USE ENVIRONMENTS. (SUPPORTS SAFE AND EFFECTIVE USE)

• PRESENT TESTING TO BE DONE IN A WAY THAT ALLOWS RESULTS TO BE GENERALIZABLE TO ACTUAL USE.

• PRODUCE SUFFICIENT AND APPROPRIATE DATA RELATED TO THE CONCLUSION OF SAFE AND EFFECTIVE USE.

• HF PROCESS WILL BE EASY TO FOLLOW AND EXECUTE.

• REQUIRE THE LEAST “BURDEN” TO INDUSTRY TO GET THIS DONE.

• SUPPORT EFFICIENT AND TIMELY REVIEWS BY FDA.

• ENSURE THAT TESTING WAS REPRESENTATIVE OF REAL WORLD USE.

Being “lean” is nice, but it is also a double-edged sword. Yes, you don’t always need to do a ton of testing and involve huge numbers of test participants, in fact you rarely do. The testing just needs to be robust, defensible, and generalizable to the real world of actual use.

The other side of the “lean” sword is this; if something important is omitted from this lean menu, the validation is incomplete. Likewise, if a critical piece is completed, but not done well (e.g. failing to collect post-test interview data), evidence of UI design adequacy would be missing, which the reviewer is looking for, so the review halts. Questions are asked. Time is spent, perhaps additional testing is required that could have as easily been carried out at the first attempt. I always have and continue to dislike it when that happens.

For example, absence of experiential data gathered from test participants, using the device overall, or the lack of analysis of test data to identify the source(s) of difficulty regarding critical task failures (assuming such are found) would present a mystery to the reviewer. FDA reviewers don’t like mysteries!
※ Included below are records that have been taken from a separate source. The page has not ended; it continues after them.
(** The channels after a registration *)
Lemma registered_senders senders is_closed next :
  NoDup senders -> Forall (λ x, x < next)%N senders ->
  NoDup (open_senders is_closed senders ++ [next]) /\ Forall (λ x, x < next + 1)%N (open_senders is_closed senders ++ [next]).
Proof.
  intros Hnd Hlt. rewrite Forall_forall in Hlt.
  assert (forall x, x ∈ open_senders is_closed senders -> (x < next)%N) as Hlt' by (intros x [Hx _]%elem_of_open; auto).
  split.
  - apply NoDup_app. split_and!; [by apply NoDup_open| |by apply NoDup_singleton].
    intros x Hx ->%list_elem_of_singleton. specialize (Hlt' _ Hx). lia.
  - apply Forall_app. split; [|repeat constructor; lia]. apply Forall_forall. intros x Hx. specialize (Hlt' _ Hx). lia.
Qed.

Lemma no_button_nil p : no_button [] /\ held_if_down [] p.
Proof. by split. Qed.

Lemma registered_linked s events startup is_closed : (chan s < next s)%N -> linked s events ->
  linked (occur s (Registered startup is_closed)) events.
Proof.
  intros Hchan. unfold linked, register, ensure_started. cbn [occur service next chan inbox].
  destruct (service s) as [r|]; cbn.
  - intros (Hnd & Hlt & Hheld). fold (open_senders (closed_but is_closed (chan s)) (senders r)).
    destruct (registered_senders _ (closed_but is_closed (chan s)) _ Hnd Hlt) as [H1 H2]. split_and!; [done..|].
    rewrite (bool_decide_ext _ (chan s ∈ senders r)); [done|].
    rewrite elem_of_app, elem_of_open, list_elem_of_singleton. unfold closed_but. rewrite N.eqb_refl, andb_false_r.
    split; [intros [[]|]; [done|lia]|by left].
  - intros Hno. destruct startup as [waiting|e]; cbn; [|done].
    split_and!; [apply NoDup_singleton|repeat constructor; lia|]. rewrite bool_decide_eq_false_2; [done|].
    intros Hin%list_elem_of_singleton. lia.
Qed.

(** A new channel of the engine: nothing was read of it. *)
Lemma reconfigured_linked s events t k radio_enabled keyboard_ok bound startup is_closed :
  linked s events -> linked (occur s (Reconfigured t k radio_enabled keyboard_ok bound startup is_closed)) [].
Proof.
  unfold linked. cbn [occur service next chan inbox app].
  destruct (KeybindEngine.any_button_trigger _); unfold register, ensure_started; destruct (service s) as [r|]; cbn.
  - intros (Hnd & Hlt & _). fold (open_senders is_closed (senders r)).
    destruct (registered_senders _ is_closed _ Hnd Hlt) as [H1 H2]. split_and!; [done..|]. by case_bool_decide.
  - intros _. destruct startup as [waiting|e]; cbn; [|done].
    split_and!; [apply NoDup_singleton|repeat constructor; lia|]. by case_bool_decide.
  - intros (Hnd & Hlt & _). split_and!; [done| |by case_bool_decide].
    eapply Forall_impl; [done|]. cbn. lia.
  - done.
Qed.

(** Keys of the keyboard and the rest say nothing of buttons. *)
Lemma elsewhere_down h events rest b : elsewhere h ->
  down ((events ++ key_events [h]) ++ rest) (Input (Button b)) = down (events ++ rest) (Input (Button b)).
Proof.
  intros Hh. destruct h as [t d bound room| | | | | | |]; cbn; rewrite ?app_nil_r; try done.
  rewrite <- app_assoc. unfold down. rewrite !foldl_app. cbn. by destruct t as [[]|].
Qed.

Lemma elsewhere_linked s events h : elsewhere h -> linked s events ->
  linked (occur s (Elsewhere h)) (events ++ key_events [h]).
Proof.
  intros Hh. unfold linked, no_button, held_if_down. cbn [occur service next chan inbox].
  assert (forall b, down ((events ++ key_events [h]) ++ inbox s) (Input (Button b)) =
    down (events ++ inbox s) (Input (Button b))) as Hd by (intros b; by apply elsewhere_down).
  destruct (service s) as [r|]; [|intros H b; by rewrite Hd].
  intros (Hnd & Hlt & Hheld). split_and!; [done..|]. case_bool_decide; intros b; rewrite Hd; apply Hheld.
Qed.

Lemma configured_idle s t k radio_enabled keyboard_ok joystick_ok bound :
  keys_ok [] (engine (happen s (Configured t k radio_enabled keyboard_ok joystick_ok bound))).
Proof.
  cbn [happen]. unfold after. destruct (performed _ _ _). cbn [engine].
  unfold KeybindEngine.set_config. destruct (KeybindEngine.stop _) as [stopped e1]. set (e2 := KeybindEngine.configure _ _ _ _ _ _ _ _ _).
  destruct (KeybindEngine.reset_input_state e2) as [effects e3] eqn:Hreset. cbn [snd].
  destruct (start_frame e3 keyboard_ok joystick_ok bound) as (S1 & S2 & _).
  assert (e3 = (KeybindEngine.reset_input_state e2).2) as -> by by rewrite Hreset.
  by apply idle_keys_ok; rewrite ?S1, ?S2.
Qed.

Lemma occur_ok s o events : possible s o -> desk_ok s events -> exists events', desk_ok (occur s o) events'.
Proof.
  intros Hp [Hc Hk Hchan Hl]. destruct o as [event is_closed|bound room|startup is_closed|t k re ko bound startup is_closed|h].
  - exists events. split; [..|by apply sdl_linked]; cbn [occur]; by destruct (poll _ _ _).
  - destruct (inbox s) as [|[t d] rest] eqn:Hi; cbn [occur]; rewrite Hi; [by exists events|].
    exists (events ++ [(t, d)]). split; cbn [cockpit chan next]; [by apply happen_ok|by apply (happen_keys _ _ (KeyEvent t d bound room)); [apply Hc|]|done|].
    revert Hl. unfold linked. cbn [service chan next inbox]. rewrite Hi, <- app_assoc. done.
  - exists events. split; cbn [occur cockpit chan next]; [done..|lia|by apply registered_linked].
  - exists []. split; [by apply happen_ok|by apply configured_idle|cbn [occur chan next]; lia|by eapply reconfigured_linked].
  - exists (events ++ key_events [h]). split; [by apply happen_ok|by apply happen_keys; [apply Hc|]|done|by apply elsewhere_linked].
Qed.

Lemma reached_ok s : reached s -> exists events, desk_ok s events.
Proof.
  induction 1 as [t k radio_enabled|s o Hs [events IH] Hp]; [|by eapply occur_ok].
  exists []. split; [apply cold_ok|by apply idle_keys_ok|done|done].
Qed.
I never did. What can you say in a review when data and analyses are missing?

FACED WITH MYSTERIOUS HF WORK, I WOULD WRITE A DEFICIENCY LETTER FASTER THAN

YOU CAN SAY “TEST PARTICIPANTS MADE ERRORS AND I DON’T KNOW WHY.”

When reviewing these aspects, (we reviewers must think about all those future users out there waiting to benefit from using the device.) How will they experience it? Will it save lives or will the user watch life fade before their very eyes while they try in vain to re-start the device for the 4 th time? This is a scenario no-one wants!
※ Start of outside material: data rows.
(* ===== verification/Portal.v ===== *)
(** Portal: the shortcuts of the desktop under Wayland,
    [vacs-client/src/keybinds/runtime/linux/wayland.rs], [wayland/listener.rs] and the choice
    of the identifiers in [wayland/registry.rs]; and the keys of X11 ([x11/listener.rs]).

    What the portal answers, in what time, and which signals wait at a turn of the listener
    are arguments; a key code of X11 is known by what the table of codes makes of it. *)
From stdpp Require Import prelude gmap strings list.
From Stdlib Require Import NArith.
From S2P Require Import Prelude Protocol Controllers Releases Keybinds Joystick.

(** ** The identifiers ([wayland.rs]) *)

Inductive PortalShortcutId :=
| PS_PushToTalk | PS_PushToMute | PS_RadioPushToTalk | PS_CallControl | PS_ToggleRadioPrio | PS_SayAgain.

#[export] Instance PortalShortcutId_eq_dec : EqDecision PortalShortcutId.
Proof. solve_decision. Defined.

Definition as_str (id : PortalShortcutId) : string :=
  match id with
  | PS_PushToTalk => "push_to_talk"
  | PS_PushToMute => "push_to_mute"
  | PS_RadioPushToTalk => "radio_push_to_talk"
  | PS_CallControl => "call_control"
  | PS_ToggleRadioPrio => "toggle_radio_prio"
  | PS_SayAgain => "say_again"
  end.

Definition all : list PortalShortcutId :=
  [PS_PushToTalk; PS_PushToMute; PS_RadioPushToTalk; PS_CallControl; PS_ToggleRadioPrio; PS_SayAgain].

(** [FromStr] *)
Definition from_str (s : string) : option PortalShortcutId :=
  let s := to_ascii_lowercase (trim s) in
  if bool_decide (s = "push_to_talk"%string) then Some PS_PushToTalk
  else if bool_decide (s = "push_to_mute"%string) then Some PS_PushToMute
  else if bool_decide (s = "radio_push_to_talk"%string) then Some PS_RadioPushToTalk
  else if bool_decide (s = "call_control"%string) then Some PS_CallControl
  else if bool_decide (s = "toggle_radio_prio"%string) then Some PS_ToggleRadioPrio
  else if bool_decide (s = "say_again"%string) then Some PS_SayAgain
  else None.

#[export] Instance PortalShortcutId_countable : Countable PortalShortcutId.
Proof. apply (inj_countable as_str from_str). by intros []; vm_compute. Defined.

Definition into_action (id : PortalShortcutId) : PortalAction :=
  match id with
  | PS_PushToTalk => PA_PushToTalk
  | PS_PushToMute => PA_PushToMute
  | PS_RadioPushToTalk => PA_RadioPushToTalk
  | PS_CallControl => PA_CallControl
  | PS_ToggleRadioPrio => PA_ToggleRadioPrio
  | PS_SayAgain => PA_SayAgain
  end.

Definition of_keybind (k : Keybind) : PortalShortcutId :=
  match k with
  | KB_PushToTalk => PS_PushToTalk
  | KB_PushToMute => PS_PushToMute
  | KB_RadioPushToTalk => PS_RadioPushToTalk
  | KB_AcceptCall => PS_CallControl
  | KB_EndCall => PS_CallControl
  | KB_ToggleRadioPrio => PS_ToggleRadioPrio
  | KB_SayAgain => PS_SayAgain
  end.

(** ** The identifier of the program ([registry.rs]) *)

Definition DESKTOP_APP_ID : string := "vacs".
Definition LEGACY_URL_HANDLER_APP_ID : string := "vacs-client-handler".
Definition STABLE_URL_HANDLER_APP_ID : string := "vacs-handler".

Definition candidates (url_handler : option string) (legacy_url_handler_exists : bool) : list string :=
  DESKTOP_APP_ID ::
    (if legacy_url_handler_exists && bool_decide (url_handler = Some STABLE_URL_HANDLER_APP_ID)
     then [LEGACY_URL_HANDLER_APP_ID] else []) ++
    match url_handler with Some id => [id] | None => [] end.

(** What the portal answers to a registration; [NoRegistry]: it knows no such call. *)
Inductive Registration := Registered | NoRegistry | Rejected.

(** [connect], as the identifier its connection is registered under, with those that
    were tried. Every try has a connection of its own. *)
Fixpoint connect (register : string -> Registration) (candidates : list string) : option string * list string :=
  match candidates with
  | [] => (None, [])
  | app_id :: candidates =>
    match register app_id with
    | Registered => (Some app_id, [app_id])
    | NoRegistry => (None, [app_id])
    | Rejected => let (id, tried) := connect register candidates in (id, app_id :: tried)
    end
  end.

(** ** The start of the listener ([listener.rs]) *)

(** A shortcut as the portal tells it: its identifier and what triggers it *)
Definition Shortcut : Type := string * string.

Abbreviation ShortcutMap := (gmap PortalShortcutId string).

Definition update_shortcuts_map (map : ShortcutMap) (bound_shortcuts : list Shortcut) : ShortcutMap :=
  foldl (λ map shortcut,
      match from_str shortcut.1 with
      | Some id => if bool_decide (shortcut.2 = EmptyString) then map else <[id := shortcut.2]> map
      | None => map
      end) map bound_shortcuts.

(** A request that fails, or whose response does, or the shortcuts it answers *)
Inductive Request := RequestFailed | ResponseFailed | Response (shortcuts : list Shortcut).

(** [slow]: the request to bind is not done within three seconds. *)
Record PortalAnswers := mkPortalAnswers {
  connected : bool;
  session_created : bool;
  listed : Request;
  slow : bool;
  bound : Request;
  streams : bool
}.

(** What is told to the engine that waits, the shortcuts, and whether the session with
    the portal is open and the signals are listened to *)
Record Setup := mkSetup {
  startup : option (Result () string);
  shortcuts : ShortcutMap;
  session_open : bool;
  listening : bool
}.

(** [startup_tx.take().map(|tx| tx.send(..))] *)
Definition tell (s : Setup) (answer : Result () string) : Setup :=
  mkSetup (match startup s with Some told => Some told | None => Some answer end) (shortcuts s) (session_open s) (listening s).

Definition with_shortcuts (s : Setup) (shortcuts : ShortcutMap) : Setup :=
  mkSetup (startup s) shortcuts (session_open s) (listening s).

Definition initialize_portal (a : PortalAnswers) : Setup :=
  let s := mkSetup None ∅ false false in
  if negb (connected a) then tell s (Err "Portal unavailable"%string)
  else if negb (session_created a) then tell s (Err "Portal session failed"%string)
  else mkSetup None ∅ true false.

(** Whether every shortcut is known, if the request succeeds *)
Definition check_existing_shortcuts (s : Setup) (listed : Request) : option bool * Setup :=
  match listed with
  | RequestFailed => (None, tell s (Err "Failed to list shortcuts"%string))
  | ResponseFailed => (Some false, s)
  | Response l =>
    (Some (forallb (λ id, bool_decide (as_str id ∈ l.*1)) all),
     if bool_decide (l = []) then s else with_shortcuts s (update_shortcuts_map (shortcuts s) l))
  end.

Definition bind_shortcuts (s : Setup) (all_known slow : bool) (bound : Request) : bool * Setup :=
  let s := if all_known && negb slow then s else tell s (Ok ()) in
  match bound with
  | RequestFailed | ResponseFailed => (false, tell s (Err "Failed to bind shortcuts"%string))
  | Response l => (true, tell (with_shortcuts s (update_shortcuts_map (shortcuts s) l)) (Ok ()))
  end.

(** [session.close()] *)
Definition close_session (s : Setup) : Setup := mkSetup (startup s) (shortcuts s) false false.

(** [setup_shortcuts_listener], up to where the signals are listened to *)
Definition setup_shortcuts_listener (a : PortalAnswers) : Setup :=
  let s := initialize_portal a in
  if negb (session_open s) then s
  else
    match check_existing_shortcuts s (listed a) with
    | (None, s) => close_session s
    | (Some all_known, s) =>
      match bind_shortcuts s all_known (slow a) (bound a) with
      | (false, s) => close_session s
      | (true, s) => if streams a then mkSetup (startup s) (shortcuts s) true true else close_session s
      end
    end.

(** ** The signals ([run_shortcuts_listener]) *)

(** The signals that wait, each kind in a stream of its own *)
Record Signals := mkSignals {
  activated : list string;
  deactivated : list string;
  shortcuts_changed : list (list Shortcut)
}.

Definition no_signals : Signals := mkSignals [] [] [].

Definition portal_event (id : string) (is_down : bool) : list (Trigger * bool) :=
  match from_str id with Some id => [(Portal (into_action id), is_down)] | None => [] end.

Definition change_shortcuts (map : ShortcutMap) (updated : list Shortcut) : ShortcutMap :=
  foldl (λ map shortcut,
      match from_str shortcut.1 with
      | Some id => if bool_decide (shortcut.2 = EmptyString) then delete id map else <[id := shortcut.2]> map
      | None => map
      end) map updated.

(** A turn of the select, whose branches are tried in their order: what is sent, the
    shortcuts and the signals that still wait, or [None] when the listener ends. [ended]:
    no stream has more signals to come. *)
Definition listener_turn (cancelled ended : bool) (signals : Signals) (map : ShortcutMap) :
    option (list (Trigger * bool) * Signals * ShortcutMap) :=
  if cancelled then None
  else
    match activated signals, deactivated signals, shortcuts_changed signals with
    | id :: rest, down, changed => Some (portal_event id true, mkSignals rest down changed, map)
    | [], id :: rest, changed => Some (portal_event id false, mkSignals [] rest changed, map)
    | [], [], updated :: rest => Some ([], mkSignals [] [] rest, change_shortcuts map updated)
    | [], [], [] => if ended then None else Some ([], signals, map)
    end.

Definition has_external_binding (map : ShortcutMap) (k : Keybind) : bool := bool_decide (is_Some (map !! of_keybind k)).
Definition get_external_binding (map : ShortcutMap) (k : Keybind) : option string := map !! of_keybind k.

(** ** The keys of X11 ([x11/listener.rs]) *)

(** [forward_key_event]; [code]: what the key is, if the table has it *)
Definition forward_key_event (code : option string) (repeated is_down : bool) : list (Trigger * bool) :=
  if repeated then []
  else match code with Some code => [(Input (Key code), is_down)] | None => [] end.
A flawed, or inadequate UI design, may well LOOK PRETTY IMPRESSIVE, AND A TEST REPORT BRIMMING WITH MULTIPLE FORMATIVE STUDIES MIGHT APPEAR TO BE COMPREHENSIVE, but a reviewer will and should not accept an incomplete, weak, or off-the-mark assessment.

REVIEWING ISN’T A “WHIFF” TEST, NOR IS IT A BOX-CHECKING EXERCISE.

AN HF REVIEWER, WORTHY OF THE POSITION, SHOULD NOT ACCEPT WEAK, INCOMPLETE, OR OTHERWISE DEFICIENT TESTING.

WHAT IS DEFICIENT, (AND MYSTERIOUS) HF WORK? GOOD QUESTION! I’M GLAD YOU ASKED!

Its work that doesn’t build a pyramid like the one shown here because one or more layers underneath the Conclusions (top) wasn’t completed or was done poorly (or, bizarrely). The higher layers only exist in a rational way when the layers below are solid.

Indeed, there are good things to discuss about each of these layers. But, why might a HF effort fail to complete the pyramid? Why would they complete all the other work and botch a layer or two? That’s a shame. It’s a shame to waste effort and resources in this way.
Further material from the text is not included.